■ TASK:
Which lines run from the one containing "Some (VListSource 0)" to the end of the entries? Copy them exactly, both ends included, and give nothing else.

Stored records
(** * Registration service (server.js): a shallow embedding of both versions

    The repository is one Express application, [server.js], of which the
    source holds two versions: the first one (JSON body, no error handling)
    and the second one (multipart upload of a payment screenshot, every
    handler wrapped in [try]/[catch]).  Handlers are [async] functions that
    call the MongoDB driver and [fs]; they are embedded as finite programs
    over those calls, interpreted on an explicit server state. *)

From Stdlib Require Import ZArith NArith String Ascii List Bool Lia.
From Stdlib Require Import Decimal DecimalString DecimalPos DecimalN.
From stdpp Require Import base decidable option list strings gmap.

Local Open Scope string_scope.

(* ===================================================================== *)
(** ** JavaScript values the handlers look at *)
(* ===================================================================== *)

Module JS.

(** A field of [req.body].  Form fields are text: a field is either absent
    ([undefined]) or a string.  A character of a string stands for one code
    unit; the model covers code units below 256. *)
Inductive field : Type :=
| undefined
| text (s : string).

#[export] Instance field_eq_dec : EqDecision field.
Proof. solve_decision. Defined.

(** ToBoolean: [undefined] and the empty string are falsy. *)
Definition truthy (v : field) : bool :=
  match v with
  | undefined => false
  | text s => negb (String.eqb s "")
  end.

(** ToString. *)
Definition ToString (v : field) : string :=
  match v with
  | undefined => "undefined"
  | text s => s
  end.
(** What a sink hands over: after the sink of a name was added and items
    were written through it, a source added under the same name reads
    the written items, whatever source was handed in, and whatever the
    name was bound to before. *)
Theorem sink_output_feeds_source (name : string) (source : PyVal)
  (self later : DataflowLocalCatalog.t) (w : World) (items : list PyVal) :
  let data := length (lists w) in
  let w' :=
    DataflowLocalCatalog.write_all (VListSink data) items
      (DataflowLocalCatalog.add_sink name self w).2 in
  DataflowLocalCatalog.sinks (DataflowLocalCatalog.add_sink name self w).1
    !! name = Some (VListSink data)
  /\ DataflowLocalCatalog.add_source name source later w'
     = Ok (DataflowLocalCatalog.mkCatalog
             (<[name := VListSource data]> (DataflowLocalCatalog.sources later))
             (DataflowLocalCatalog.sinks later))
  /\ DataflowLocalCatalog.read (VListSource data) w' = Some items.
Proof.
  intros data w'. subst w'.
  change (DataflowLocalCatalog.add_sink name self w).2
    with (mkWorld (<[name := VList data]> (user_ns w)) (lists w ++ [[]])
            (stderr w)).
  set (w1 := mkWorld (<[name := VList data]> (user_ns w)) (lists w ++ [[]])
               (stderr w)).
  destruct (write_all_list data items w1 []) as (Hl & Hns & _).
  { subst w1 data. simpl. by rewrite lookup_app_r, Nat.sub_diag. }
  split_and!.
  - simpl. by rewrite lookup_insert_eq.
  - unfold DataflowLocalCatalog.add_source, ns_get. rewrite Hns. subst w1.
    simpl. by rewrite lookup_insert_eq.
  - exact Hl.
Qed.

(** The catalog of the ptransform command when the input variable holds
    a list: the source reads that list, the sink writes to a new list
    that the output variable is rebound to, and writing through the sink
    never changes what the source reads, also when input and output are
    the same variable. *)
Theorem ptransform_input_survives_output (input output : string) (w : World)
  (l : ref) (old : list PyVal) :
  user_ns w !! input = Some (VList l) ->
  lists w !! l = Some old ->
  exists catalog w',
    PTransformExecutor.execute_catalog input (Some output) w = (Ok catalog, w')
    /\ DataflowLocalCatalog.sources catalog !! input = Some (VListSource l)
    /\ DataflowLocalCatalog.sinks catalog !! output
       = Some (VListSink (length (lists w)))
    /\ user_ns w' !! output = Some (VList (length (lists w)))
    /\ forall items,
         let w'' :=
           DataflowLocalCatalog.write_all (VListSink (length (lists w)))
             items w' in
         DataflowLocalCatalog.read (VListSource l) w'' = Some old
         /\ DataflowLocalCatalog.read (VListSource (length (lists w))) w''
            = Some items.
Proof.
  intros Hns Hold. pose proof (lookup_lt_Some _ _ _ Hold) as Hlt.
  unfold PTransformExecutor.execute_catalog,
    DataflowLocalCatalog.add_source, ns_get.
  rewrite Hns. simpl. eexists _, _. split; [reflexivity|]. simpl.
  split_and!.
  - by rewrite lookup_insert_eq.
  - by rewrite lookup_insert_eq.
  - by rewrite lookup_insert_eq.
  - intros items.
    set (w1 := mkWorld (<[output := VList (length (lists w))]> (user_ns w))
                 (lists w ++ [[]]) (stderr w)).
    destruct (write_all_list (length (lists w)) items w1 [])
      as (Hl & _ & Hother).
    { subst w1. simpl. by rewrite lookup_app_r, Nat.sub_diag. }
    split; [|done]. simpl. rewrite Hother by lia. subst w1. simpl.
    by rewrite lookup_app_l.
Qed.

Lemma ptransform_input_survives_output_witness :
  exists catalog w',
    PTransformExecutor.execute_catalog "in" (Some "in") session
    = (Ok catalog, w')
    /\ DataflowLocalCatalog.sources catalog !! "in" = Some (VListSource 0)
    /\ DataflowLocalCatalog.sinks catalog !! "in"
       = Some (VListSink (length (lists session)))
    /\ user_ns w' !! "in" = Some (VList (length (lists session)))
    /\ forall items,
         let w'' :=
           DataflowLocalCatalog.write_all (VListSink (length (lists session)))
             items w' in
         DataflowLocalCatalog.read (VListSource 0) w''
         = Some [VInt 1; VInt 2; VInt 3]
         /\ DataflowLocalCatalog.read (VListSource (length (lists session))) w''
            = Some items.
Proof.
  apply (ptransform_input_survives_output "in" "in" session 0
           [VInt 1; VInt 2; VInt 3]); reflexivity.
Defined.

■ YOUR RESPONSE:
    /\ DataflowLocalCatalog.sources catalog !! "in" = Some (VListSource 0)
    /\ DataflowLocalCatalog.sinks catalog !! "in"
       = Some (VListSink (length (lists session)))
    /\ user_ns w' !! "in" = Some (VList (length (lists session)))
    /\ forall items,
         let w'' :=
           DataflowLocalCatalog.write_all (VListSink (length (lists session)))
             items w' in
         DataflowLocalCatalog.read (VListSource 0) w''
         = Some [VInt 1; VInt 2; VInt 3]
         /\ DataflowLocalCatalog.read (VListSource (length (lists session))) w''
            = Some items.
Proof.
  apply (ptransform_input_survives_output "in" "in" session 0
           [VInt 1; VInt 2; VInt 3]); reflexivity.
Defined.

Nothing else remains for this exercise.